### Exercise
Once the line containing "let '(l, sent)" is found in the records below, return it and each following line exactly, up to and including the line containing "intros Hv He", and nothing else.

### Data section
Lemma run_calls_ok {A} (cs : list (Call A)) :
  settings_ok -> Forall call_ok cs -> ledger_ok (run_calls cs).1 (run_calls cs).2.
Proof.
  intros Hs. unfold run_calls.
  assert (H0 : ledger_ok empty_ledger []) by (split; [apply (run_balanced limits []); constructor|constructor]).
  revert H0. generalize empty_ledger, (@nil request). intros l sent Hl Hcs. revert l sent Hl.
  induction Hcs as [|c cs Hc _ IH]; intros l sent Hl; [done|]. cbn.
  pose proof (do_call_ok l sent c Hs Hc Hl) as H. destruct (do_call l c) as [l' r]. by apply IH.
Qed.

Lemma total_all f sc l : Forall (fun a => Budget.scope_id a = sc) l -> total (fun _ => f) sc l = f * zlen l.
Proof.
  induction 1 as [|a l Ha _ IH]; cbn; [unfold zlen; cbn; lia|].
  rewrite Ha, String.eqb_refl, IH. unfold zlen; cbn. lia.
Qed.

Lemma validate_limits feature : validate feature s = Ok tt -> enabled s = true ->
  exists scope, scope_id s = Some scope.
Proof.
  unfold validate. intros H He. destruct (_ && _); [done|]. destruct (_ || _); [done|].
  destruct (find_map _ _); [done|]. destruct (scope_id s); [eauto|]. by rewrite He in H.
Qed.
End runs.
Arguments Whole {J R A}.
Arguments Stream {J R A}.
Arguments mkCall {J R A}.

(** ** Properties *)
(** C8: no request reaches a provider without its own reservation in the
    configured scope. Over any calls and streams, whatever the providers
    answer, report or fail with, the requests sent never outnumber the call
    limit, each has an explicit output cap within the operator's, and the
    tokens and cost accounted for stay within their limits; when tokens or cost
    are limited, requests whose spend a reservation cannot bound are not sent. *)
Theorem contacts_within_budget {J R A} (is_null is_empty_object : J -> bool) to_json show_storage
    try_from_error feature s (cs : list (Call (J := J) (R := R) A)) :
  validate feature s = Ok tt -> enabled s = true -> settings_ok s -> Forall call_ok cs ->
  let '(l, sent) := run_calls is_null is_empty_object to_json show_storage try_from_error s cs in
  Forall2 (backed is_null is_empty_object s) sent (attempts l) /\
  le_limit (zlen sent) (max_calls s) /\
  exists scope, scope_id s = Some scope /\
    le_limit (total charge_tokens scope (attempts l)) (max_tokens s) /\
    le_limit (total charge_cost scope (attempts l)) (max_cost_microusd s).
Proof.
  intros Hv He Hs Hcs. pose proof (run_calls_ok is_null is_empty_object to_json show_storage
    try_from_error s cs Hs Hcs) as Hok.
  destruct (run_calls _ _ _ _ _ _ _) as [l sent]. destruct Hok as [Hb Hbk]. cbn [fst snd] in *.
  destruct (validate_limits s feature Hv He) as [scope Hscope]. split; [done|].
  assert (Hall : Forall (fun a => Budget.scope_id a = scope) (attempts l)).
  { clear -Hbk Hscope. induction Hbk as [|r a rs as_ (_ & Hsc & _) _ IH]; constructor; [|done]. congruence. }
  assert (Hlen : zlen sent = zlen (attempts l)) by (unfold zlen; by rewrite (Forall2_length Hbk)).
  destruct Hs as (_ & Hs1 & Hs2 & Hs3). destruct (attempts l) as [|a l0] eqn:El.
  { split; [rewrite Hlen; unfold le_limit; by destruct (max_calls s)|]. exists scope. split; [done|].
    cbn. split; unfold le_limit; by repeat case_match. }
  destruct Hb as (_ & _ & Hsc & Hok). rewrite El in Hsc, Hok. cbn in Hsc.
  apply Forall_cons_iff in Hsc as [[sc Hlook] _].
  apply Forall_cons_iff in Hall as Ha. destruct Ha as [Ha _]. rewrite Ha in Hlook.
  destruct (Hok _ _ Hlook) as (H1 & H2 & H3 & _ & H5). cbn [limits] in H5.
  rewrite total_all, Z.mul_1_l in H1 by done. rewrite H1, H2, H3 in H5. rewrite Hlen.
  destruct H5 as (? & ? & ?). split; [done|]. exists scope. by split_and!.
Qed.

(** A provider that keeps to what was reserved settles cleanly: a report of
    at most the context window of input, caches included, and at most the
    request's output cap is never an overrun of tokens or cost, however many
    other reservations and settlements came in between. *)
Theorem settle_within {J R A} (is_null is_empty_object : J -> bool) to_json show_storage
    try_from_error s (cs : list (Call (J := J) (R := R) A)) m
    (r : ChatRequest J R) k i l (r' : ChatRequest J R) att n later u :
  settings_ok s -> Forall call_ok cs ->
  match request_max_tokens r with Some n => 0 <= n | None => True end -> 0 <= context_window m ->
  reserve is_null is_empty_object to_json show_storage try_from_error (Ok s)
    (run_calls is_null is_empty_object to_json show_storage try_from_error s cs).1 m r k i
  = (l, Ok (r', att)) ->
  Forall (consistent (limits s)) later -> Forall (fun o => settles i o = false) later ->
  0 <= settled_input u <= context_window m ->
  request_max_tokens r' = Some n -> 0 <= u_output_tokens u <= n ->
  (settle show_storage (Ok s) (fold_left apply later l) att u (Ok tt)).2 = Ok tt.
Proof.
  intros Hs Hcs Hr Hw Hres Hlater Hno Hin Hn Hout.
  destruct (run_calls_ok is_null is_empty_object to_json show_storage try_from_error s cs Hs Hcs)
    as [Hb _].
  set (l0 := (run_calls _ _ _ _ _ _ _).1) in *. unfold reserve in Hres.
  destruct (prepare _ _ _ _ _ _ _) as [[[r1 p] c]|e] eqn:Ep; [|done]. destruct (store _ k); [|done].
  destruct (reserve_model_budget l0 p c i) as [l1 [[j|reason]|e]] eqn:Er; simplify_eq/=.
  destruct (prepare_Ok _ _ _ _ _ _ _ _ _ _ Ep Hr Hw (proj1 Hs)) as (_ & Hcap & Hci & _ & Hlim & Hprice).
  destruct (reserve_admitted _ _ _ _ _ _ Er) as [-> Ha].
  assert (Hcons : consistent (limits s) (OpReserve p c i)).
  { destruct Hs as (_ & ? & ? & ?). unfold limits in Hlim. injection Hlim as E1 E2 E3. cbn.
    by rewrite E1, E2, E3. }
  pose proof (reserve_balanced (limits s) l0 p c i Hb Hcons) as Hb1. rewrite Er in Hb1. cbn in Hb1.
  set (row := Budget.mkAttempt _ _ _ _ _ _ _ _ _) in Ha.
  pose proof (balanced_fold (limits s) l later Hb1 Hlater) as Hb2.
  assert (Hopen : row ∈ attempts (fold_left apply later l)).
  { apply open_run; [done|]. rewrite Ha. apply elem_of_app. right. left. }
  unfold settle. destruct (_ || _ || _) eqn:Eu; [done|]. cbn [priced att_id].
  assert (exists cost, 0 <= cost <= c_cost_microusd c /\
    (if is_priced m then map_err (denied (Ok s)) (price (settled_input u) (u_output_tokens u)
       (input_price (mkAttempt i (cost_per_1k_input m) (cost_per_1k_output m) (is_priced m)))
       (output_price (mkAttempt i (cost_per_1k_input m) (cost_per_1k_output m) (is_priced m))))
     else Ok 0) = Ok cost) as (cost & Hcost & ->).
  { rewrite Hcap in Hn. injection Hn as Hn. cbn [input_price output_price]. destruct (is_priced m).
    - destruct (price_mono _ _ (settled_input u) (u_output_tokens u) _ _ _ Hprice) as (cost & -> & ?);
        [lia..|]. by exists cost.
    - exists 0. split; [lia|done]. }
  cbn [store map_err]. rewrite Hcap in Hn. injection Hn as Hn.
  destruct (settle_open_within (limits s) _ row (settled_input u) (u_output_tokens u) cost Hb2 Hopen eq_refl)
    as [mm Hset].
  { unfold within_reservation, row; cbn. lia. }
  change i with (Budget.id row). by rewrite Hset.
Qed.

### Output of the task
  let '(l, sent) := run_calls is_null is_empty_object to_json show_storage try_from_error s cs in
  Forall2 (backed is_null is_empty_object s) sent (attempts l) /\
  le_limit (zlen sent) (max_calls s) /\
  exists scope, scope_id s = Some scope /\
    le_limit (total charge_tokens scope (attempts l)) (max_tokens s) /\
    le_limit (total charge_cost scope (attempts l)) (max_cost_microusd s).
Proof.
  intros Hv He Hs Hcs. pose proof (run_calls_ok is_null is_empty_object to_json show_storage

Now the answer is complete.